What to work on:
A line below contains "exists m, w3. split; [reflexivity|].", and a later one contains "refine (proj1 (user_revocation_final". Repeat both, with every line between them, exactly.

[Stored data]
● ● ●
Lemma database_rotation_single_use_witness :
  exists tok, RotateRefreshToken TokenDemo.repo "old" TokenDemo.now (token "new") TokenDemo.start =
      (Ok tok, TokenDemo.rotated) /\
    forall tok2 w3, RotateRefreshToken TokenDemo.repo "old" TokenDemo.now (token "newer") TokenDemo.rotated <>
      (Ok tok2, w3).
Proof.
  destruct (RotateRefreshToken TokenDemo.repo "old" TokenDemo.now (token "new") TokenDemo.start) as [[tok|e] w1] eqn:E;
    [|vm_compute in E; discriminate E].
  exists tok. assert (Hw : w1 = TokenDemo.rotated) by (unfold TokenDemo.rotated; rewrite E; reflexivity). subst w1.
  split; [reflexivity|]. intros tok2 w3.
  destruct (database_rotation_single_use TokenDemo.repo TokenDemo.remote "old" TokenDemo.now TokenDemo.now
    (token "new") (token "newer") tok tok2 TokenDemo.start TokenDemo.rotated TokenDemo.rotated w3) as [_ Hno].
  - reflexivity.
  - intros w. constructor.
  - exact E.
  - constructor.
  - exact Hno.
Defined.

Lemma user_revocation_final_witness :
  exists m w3, FindActiveRefreshTokenBySHA256 TokenDemo.repo "next"
      (CreateRefreshToken TokenDemo.repo (token "next") TokenDemo.revoked).2 = (Ok (Some m), w3) /\
    refresh.ID m <> 0.
Proof.
  set (next := (CreateRefreshToken TokenDemo.repo (token "next") TokenDemo.revoked).2).
  destruct (FindActiveRefreshTokenBySHA256 TokenDemo.repo "next" next) as [[[m|]|e] w3] eqn:E;
    [|vm_compute in E; discriminate E|vm_compute in E; discriminate E].
  exists m, w3. split; [reflexivity|].
  assert (Hrow : exists r, rows (server TokenDemo.revoked) !! 0 = Some r /\ r_user_id r = Some 7 /\
      r_replaced_by_token_id r = None) by (eexists; split; [vm_compute; reflexivity | split; reflexivity]).
  destruct Hrow as (r & Hr & Hu & Hrep).
  refine (proj1 (user_revocation_final TokenDemo.repo TokenDemo.remote 7 TokenDemo.now TokenDemo.start
    TokenDemo.revoked 0 r next "next" m w3 _ _ _ _ Hr Hu Hrep _ E)).
  - reflexivity.
  - reflexivity.
  - intros w. constructor.
  - vm_compute. reflexivity.
  - destruct (createRefreshToken (token "next") (server TokenDemo.revoked)) as [a d'] eqn:Ec.
    assert (Hd : server next = d').
    { unfold next. vm_compute in Ec. injection Ec as _ <-. vm_compute. reflexivity. }
    rewrite Hd. apply rtc_once. split; [by eapply effect_create|].
    vm_compute in Ec. injection Ec as _ <-. vm_compute. discriminate.
Defined.
Lemma simulates_tx {R} `{RedisServer R} (cmds : list (IO R unit)) (fs : list (IO keyspace unit)) :
  Forall2 simulates cmds fs -> simulates (tx_pipeline cmds) (tx_pipeline fs).
Proof.
  induction 1 as [|c f cmds fs Hc _ IH]; intros r a r'; simpl; [by intros [= <- <-]|].
  destruct (c r) as [a1 r1] eqn:E1. rewrite (Hc _ _ _ E1).
  destruct (tx_pipeline cmds r1) as [a2 r2] eqn:E2. rewrite (IH _ _ _ E2). by intros [= <- <-].
Qed.

Lemma simulates_quietly {R} `{RedisServer R} {A} (m : IO R A) f :
  simulates m f -> simulates (quietly m) (quietly f).
Proof. intros Hm. apply simulates_bind; [done|]. intros. apply simulates_ret. Qed.

Create HintDb simulates discriminated.
#[export] Hint Resolve simulates_exec simulates_ret simulates_fail simulates_bind simulates_if
  simulates_option simulates_tx simulates_quietly : simulates.

(** ** What a successful command did *)

Section Inversion.
Implicit Types (ks : keyspace) (k : string).

Lemma hash_at_Some ks k h ttl : ks !! k = Some (mkEntry (RHash h) ttl) -> hash_at ks k = Some h.
Proof. unfold hash_at. by intros ->. Qed.

Lemma hash_at_inv ks k h : hash_at ks k = Some h -> is_Some (ks !! k) ->
  exists ttl, ks !! k = Some (mkEntry (RHash h) ttl).
Proof.
  unfold hash_at. intros Hh [[v ttl] Hk]. rewrite Hk in *. destruct v; simplify_eq. by eexists.
Qed.

Lemma EXISTS_Ok ks k b ks' :
  documented (EXISTS k) ks = (Ok b, ks') <-> b = bool_decide (is_Some (ks !! k)) /\ ks' = ks.
Proof. simpl. split; [by intros [= <- <-] | by intros [-> ->]]. Qed.

Lemma HGET_Ok ks k f o ks' :
  documented (HGET k f) ks = (Ok o, ks') <-> exists h, hash_at ks k = Some h /\ o = h !! f /\ ks' = ks.
Proof.
  simpl. unfold on_type. destruct (hash_at ks k) as [h|].
  - split; [intros [= <- <-]; eauto | by intros (? & [= <-] & -> & ->)].
  - split; [discriminate | by intros (? & ? & _)].
Qed.

Lemma GET_Ok ks k o ks' :
  documented (GET k) ks = (Ok o, ks') <-> string_at ks k = Some o /\ ks' = ks.
Proof.
  simpl. unfold on_type. destruct (string_at ks k) as [s|].
  - split; [by intros [= <- <-] | by intros [[= ->] ->]].
  - split; [discriminate | by intros [? _]].
Qed.

Lemma HSET_Ok ks k fvs u ks' :
  documented (HSET k fvs) ks = (Ok u, ks') <->
  exists h, hash_at ks k = Some h /\ ks' = keeps_ttl ks k (RHash (hset h fvs)).
Proof.
  simpl. unfold on_type. destruct u, (hash_at ks k) as [h|].
  - split; [intros [= <-]; eauto | by intros (? & [= <-] & ->)].
  - split; [discriminate | by intros (? & ? & _)].
Qed.

Lemma SET_Ok ks k v ex u ks' :
  documented (SET k v ex) ks = (Ok u, ks') ->
  ks' = <[k := mkEntry (RString v) (option_map (fun s => s * 1000) ex)]> ks /\
  (forall s, ex = Some s -> 0 < s).
Proof.
  simpl. destruct ex as [s|]; [|by intros [= <-]].
  destruct (Z.leb_spec s 0); [discriminate|]. intros [= <-]. split; [done|]. by intros ? [= <-].
Qed.

Lemma SETNX_Ok ks k v px b ks' :
  documented (SETNX k v px) ks = (Ok b, ks') ->
  b = bool_decide (ks !! k = None) /\ ks' = if b then <[k := mkEntry (RString v) px]> ks else ks.
Proof.
  simpl. destruct (match px with Some ms => ms <=? 0 | None => false end); [discriminate|].
  destruct (ks !! k); intros [= <- <-]; split; try done.
Qed.

Lemma INCR_Ok ks k n ks' :
  documented (INCR k) ks = (Ok n, ks') ->
  exists o m, string_at ks k = Some o /\ integer_value (default "0" o) = Some m /\ n = m + 1 /\
    ks' = keeps_ttl ks k (RString (FormatInt n)).
Proof.
  simpl. destruct (string_at ks k) as [o|] eqn:Eo; [|discriminate].
  destruct (integer_value _) as [m|] eqn:Em; [|discriminate].
  destruct (m =? int64_max); [discriminate|]. intros [= <- <-]. by exists o, m.
Qed.

Lemma EXPIRE_Ok ks k s b ks' :
  documented (EXPIRE k s) ks = (Ok b, ks') -> 0 < s ->
  ks' = alter (fun e => mkEntry (e_value e) (Some (s * 1000))) k ks.
Proof.
  simpl. destruct (ks !! k) as [e|] eqn:E.
  - destruct (Z.leb_spec s 0); [lia|]. intros [= <- <-] _. apply map_eq. intros j.
    destruct (decide (k = j)) as [->|].
    + by rewrite lookup_insert_eq, lookup_alter_eq, E.
    + by rewrite lookup_insert_ne, lookup_alter_ne.
  - intros [= <- <-] _. apply map_eq. intros j. destruct (decide (k = j)) as [->|].
    + by rewrite lookup_alter_eq, E.
    + by rewrite lookup_alter_ne.
Qed.

Lemma TTL_Ok ks k z ks' : documented (TTL k) ks = (Ok z, ks') <-> z = ttl_reply ks k /\ ks' = ks.
Proof. simpl. split; [by intros [= <- <-] | by intros [-> ->]]. Qed.

Lemma lookup_elapse d ks k : elapse d ks !! k = ks !! k ≫= age d.
Proof. apply lookup_omap. Qed.

Lemma hset_lookup_ne h fvs f : f ∉ fvs.*1 -> hset h fvs !! f = h !! f.
Proof.
  unfold hset. revert h. induction fvs as [|[g v] fvs IH]; intros h Hf; simpl in *; [done|].
  rewrite IH by set_solver. apply lookup_insert_ne. set_solver.
Qed.
End Inversion.

(** The keys a command can write. *)
Definition writes {A} (c : command A) : option string :=
  match c with
  | EXISTS _ | GET _ | HGET _ _ | HMGET _ _ | HGETALL _ | TTL _ | SMEMBERS _ | SCARD _
  | BITFIELD_GET _ _ => None
  | HSET k _ | SET k _ _ | SETPX k _ _ | SETKEEPTTL k _ | SETNX k _ _ | INCR k | DEL k | EXPIRE k _ | SADD k _ | SREM k _ | BITFIELD_SET k _ => Some k
  end.

(** Nothing but the key a command writes changes, whatever its outcome. *)
Lemma documented_frame {A} (c : command A) ks a ks' k :
  documented c ks = (a, ks') -> writes c <> Some k -> ks' !! k = ks !! k.
Proof.
  destruct c; simpl; unfold on_type, keeps_ttl, store_set; intros H Hk;
    repeat (case_match || case_decide); simplify_eq; unfold keeps_ttl;
    rewrite ?lookup_insert_ne, ?lookup_delete_ne by congruence; try done.
Qed.

(** A property of one key is kept by the commands that do not write it. *)
Lemma preserves_documented {A} (c : command A) (P : option entry -> Prop) k :
  writes c <> Some k -> preserves (fun ks => P (ks !! k)) (documented c).
Proof. intros Hk ks a ks' H. by rewrite (documented_frame c ks a ks' k H Hk). Qed.

(** ** A client next to its server

    Nothing is lost and nobody else writes: the setting of the concrete
    examples. *)
Module Local.
Record world := mkWorld { w_keys : keyspace; w_clock : time }.

#[export] Instance runtime : Runtime world := {
  time_Now := fun w => (w_clock w, w);
  uuid_NewString := fun w => ("uuid", w);
  rand_Read := fun n w => (Ok (List.repeat 7 n), w);
}.

#[export] Program Instance remote : Remote world keyspace := {
  server := w_keys;
  put_server := fun ks w => mkWorld ks (w_clock w);
  transport := fun w => (Delivered, w);
  max_retries := fun _ => 3%nat;
}.
Next Obligation. done. Qed.

#[export] Program Instance client : RedisClient world keyspace := { set_order := elements }.
Next Obligation. done. Qed.
End Local.

(** ** A client nobody interferes with

    For the functional behaviour of an operation: every request arrives, and
    the cache is as it was when the request left. *)
Class Quiet (W R : Type) `{HC : RedisClient W R} : Prop :=
  quiet : forall w, exists w1, transport w = (Delivered, w1) /\ keys (server w1) = keys (server w).

#[export] Instance local_quiet : Quiet Local.world keyspace (HC := Local.client).
Proof. intros w. by exists w. Qed.

Lemma quiet_call {W R A} `{HC : RedisClient W R} `{!Quiet W R} (m : IO R A) f w a ks' :
  simulates m f -> f (keys (server w)) = (a, ks') ->
  exists w', call m w = (a, w') /\ keys (server w') = ks'.
Proof.
  intros Hm Hf. destruct (quiet w) as (w1 & Ht & Hk). unfold call.
  destruct (m (server w1)) as [b r] eqn:E. pose proof (Hm _ _ _ E) as Hs. rewrite Hk, Hf in Hs.
  injection Hs as <- ->. exists (put_server r w1). rewrite server_put. split; [|done].
  destruct (max_retries w); simpl; by rewrite Ht, E.
Qed.

(** ** Packed u32 fields *)

Lemma u32_bytes_decode z a b c d : u32_bytes z = [a; b; c; d] ->
  byte_of a * 2 ^ 24 + byte_of b * 2 ^ 16 + byte_of c * 2 ^ 8 + byte_of d = z mod 2 ^ 32.
Proof.
  unfold u32_bytes. set (m := z mod 2 ^ 32).
  assert (Hm : 0 <= m < 2 ^ 32) by (apply Z.mod_pos_bound; lia).
  intros [= <- <- <- <-]. rewrite !byte_of_ascii_of; Z.to_euclidean_division_equations; lia.
Qed.

Lemma pad_to_long n l : (n <= List.length l)%nat -> pad_to n l = l.
Proof.
  intros Hn. unfold pad_to. replace (n - List.length l)%nat with 0%nat by lia. apply app_nil_r.
Qed.

Lemma bitfield_get_u32 (pre : list ascii) z post :
  bitfield_get1 (pre ++ u32_bytes z ++ post) (List.length pre) = z mod 2 ^ 32.
Proof.
  unfold bitfield_get1. rewrite pad_to_long by (rewrite !length_app; simpl; lia).
  rewrite drop_app_length.
  change (take 4 (u32_bytes z ++ post)) with (u32_bytes z).
  unfold u32_bytes. by apply u32_bytes_decode.
Qed.

Lemma bitfield_set_first l z : exists post, bitfield_set1 l (0%nat, z) = u32_bytes z ++ post.
Proof. eexists. reflexivity. Qed.

Lemma bitfield_set_next (pre l : list ascii) z :
  exists post, bitfield_set1 (pre ++ l) (List.length pre, z) = pre ++ u32_bytes z ++ post.
Proof.
  unfold bitfield_set1, pad_to. rewrite <- app_assoc, take_app_length. eexists. reflexivity.
Qed.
● ● ●
Written response:
  exists m, w3. split; [reflexivity|].
  assert (Hrow : exists r, rows (server TokenDemo.revoked) !! 0 = Some r /\ r_user_id r = Some 7 /\
      r_replaced_by_token_id r = None) by (eexists; split; [vm_compute; reflexivity | split; reflexivity]).
  destruct Hrow as (r & Hr & Hu & Hrep).
  refine (proj1 (user_revocation_final TokenDemo.repo TokenDemo.remote 7 TokenDemo.now TokenDemo.start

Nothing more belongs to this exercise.